[Given data]

=== Section Start ===

(* ===== verification/Session.v ===== *)
(** * Scoped bearer sessions

    [internal/governance/sessions/sessions.go]: credentials, scopes, the
    ancestor walk behind every authentication, and the operations [Enroll],
    [Delegate], [Authenticate], [Authorize], [Revoke]; [rootSession] of
    [native_review.go]; [InspectNativeCompatibility] of [compatibility.go];
    the identity digests of [leases.go].

    A write operation is a [tx]: it maps the loaded state to an error or to its
    result and the state to persist.  A read operation only returns a result. *)

From S2P Require Import Prelude GoStd Disclosure State.
#[local] Open Scope Z_scope.

Definition tx (A : Type) := state -> res (A * state).

(** ** Credentials and digests *)

Definition hash (token : string) : string := sha256_hex token.

(** [identity]: a failed [json.Marshal] contributes no bytes. *)
Definition identity {A} `{ToJSON A} (action session : string) (req : A) : string :=
  hash (action ++ String NUL (session ++ String NUL (default ""%string (marshal (to_json req)))))%string.

Lemma hash_length token : len (hash token) = 64.
Proof. apply sha256_hex_length. Qed.

Lemma identity_nonempty {A} `{ToJSON A} action session (req : A) : identity action session req <> ""%string.
Proof. unfold identity. intros E. match type of E with hash ?x = _ => pose proof (hash_length x) as H1 end. by rewrite E in H1. Qed.

#[global] Opaque hash identity.

(** [len(owner) != 64 || hash(owner) != s.OwnerHash] *)
Definition not_owner (s : state) (owner : string) : bool :=
  negb (len owner =? 64) || negb (hash owner =? OwnerHash s)%string.

Definition validID (id : string) : bool :=
  negb (id =? "")%string && (len id <=? 256) && (TrimSpace id =? id)%string
  && negb (ContainsAny id [slash; backslash; NUL; CR; LF]).

Definition validDigest (s : string) : bool :=
  (len s =? 71) && (String.substring 0 7 s =? "sha256:")%string
  && forallb (fun c => let z := byte_of c in
                ((48 <=? z) && (z <=? 57)) || ((97 <=? z) && (z <=? 102)))
       (list_ascii_of_string (String.substring 7 64 s)).

(** The inner loop of [validScope]. *)
Fixpoint distinct_nonempty (seen : list string) (l : list string) : bool :=
  match l with
  | [] => true
  | v :: l' =>
    if (v =? "")%string || existsb (String.eqb v) seen then false
    else distinct_nonempty (v :: seen) l'
  end.

Definition validScope (sc : Scope) : bool :=
  negb (bool_decide (Scope_Actions sc = []) || bool_decide (Scope_Resources sc = []))
  && distinct_nonempty [] (Scope_Actions sc) && distinct_nonempty [] (Scope_Resources sc).

Definition subset (child parent : list string) : bool :=
  forallb (fun v => existsb (String.eqb v) parent) child.

(** ** The ancestor walk

    The loop of [authenticate] and of [rootSession]: it fails on a revoked,
    expired, repeated or missing ancestor and ends at a session without
    parent, whose identifier it yields.  [None] is an exhausted fuel, which
    [climb_total] excludes. *)

Fixpoint climb (fuel : nat) (s : state) (t : time) (seen : gset string) (cur : record)
    : option (res string) :=
  match fuel with
  | O => None
  | S fuel =>
    if bool_decide (r_ID cur ∈ seen) || r_Revoked cur || negb (t <? r_ExpiresAt cur)
    then Some (Err ErrDenied)
    else if (r_Parent cur =? "")%string then Some (Ok (r_ID cur))
    else match mget (Sessions s) (r_Parent cur) with
         | None => Some (Err ErrDenied)
         | Some next => climb fuel s t ({[ r_ID cur ]} ∪ seen) next
         end
  end.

=== Section End ===

[Exercise objective]
Retype each entry exactly, missing none.

[Answer area]
(* ===== verification/Session.v ===== *)
(** * Scoped bearer sessions

    [internal/governance/sessions/sessions.go]: credentials, scopes, the
    ancestor walk behind every authentication, and the operations [Enroll],
    [Delegate], [Authenticate], [Authorize], [Revoke]; [rootSession] of
    [native_review.go]; [InspectNativeCompatibility] of [compatibility.go];
    the identity digests of [leases.go].

    A write operation is a [tx]: it maps the loaded state to an error or to its
    result and the state to persist.  A read operation only returns a result. *)

From S2P Require Import Prelude GoStd Disclosure State.
#[local] Open Scope Z_scope.

Definition tx (A : Type) := state -> res (A * state).

(** ** Credentials and digests *)

Definition hash (token : string) : string := sha256_hex token.

(** [identity]: a failed [json.Marshal] contributes no bytes. *)
Definition identity {A} `{ToJSON A} (action session : string) (req : A) : string :=
  hash (action ++ String NUL (session ++ String NUL (default ""%string (marshal (to_json req)))))%string.

Lemma hash_length token : len (hash token) = 64.
Proof. apply sha256_hex_length. Qed.

Lemma identity_nonempty {A} `{ToJSON A} action session (req : A) : identity action session req <> ""%string.
Proof. unfold identity. intros E. match type of E with hash ?x = _ => pose proof (hash_length x) as H1 end. by rewrite E in H1. Qed.

#[global] Opaque hash identity.

(** [len(owner) != 64 || hash(owner) != s.OwnerHash] *)
Definition not_owner (s : state) (owner : string) : bool :=
  negb (len owner =? 64) || negb (hash owner =? OwnerHash s)%string.

Definition validID (id : string) : bool :=
  negb (id =? "")%string && (len id <=? 256) && (TrimSpace id =? id)%string
  && negb (ContainsAny id [slash; backslash; NUL; CR; LF]).

Definition validDigest (s : string) : bool :=
  (len s =? 71) && (String.substring 0 7 s =? "sha256:")%string
  && forallb (fun c => let z := byte_of c in
                ((48 <=? z) && (z <=? 57)) || ((97 <=? z) && (z <=? 102)))
       (list_ascii_of_string (String.substring 7 64 s)).

(** The inner loop of [validScope]. *)
Fixpoint distinct_nonempty (seen : list string) (l : list string) : bool :=
  match l with
  | [] => true
  | v :: l' =>
    if (v =? "")%string || existsb (String.eqb v) seen then false
    else distinct_nonempty (v :: seen) l'
  end.

Definition validScope (sc : Scope) : bool :=
  negb (bool_decide (Scope_Actions sc = []) || bool_decide (Scope_Resources sc = []))
  && distinct_nonempty [] (Scope_Actions sc) && distinct_nonempty [] (Scope_Resources sc).

Definition subset (child parent : list string) : bool :=
  forallb (fun v => existsb (String.eqb v) parent) child.

(** ** The ancestor walk

    The loop of [authenticate] and of [rootSession]: it fails on a revoked,
    expired, repeated or missing ancestor and ends at a session without
    parent, whose identifier it yields.  [None] is an exhausted fuel, which
    [climb_total] excludes. *)

Fixpoint climb (fuel : nat) (s : state) (t : time) (seen : gset string) (cur : record)
    : option (res string) :=
  match fuel with
  | O => None
  | S fuel =>
    if bool_decide (r_ID cur ∈ seen) || r_Revoked cur || negb (t <? r_ExpiresAt cur)
    then Some (Err ErrDenied)
    else if (r_Parent cur =? "")%string then Some (Ok (r_ID cur))
    else match mget (Sessions s) (r_Parent cur) with
         | None => Some (Err ErrDenied)
         | Some next => climb fuel s t ({[ r_ID cur ]} ∪ seen) next
         end
  end.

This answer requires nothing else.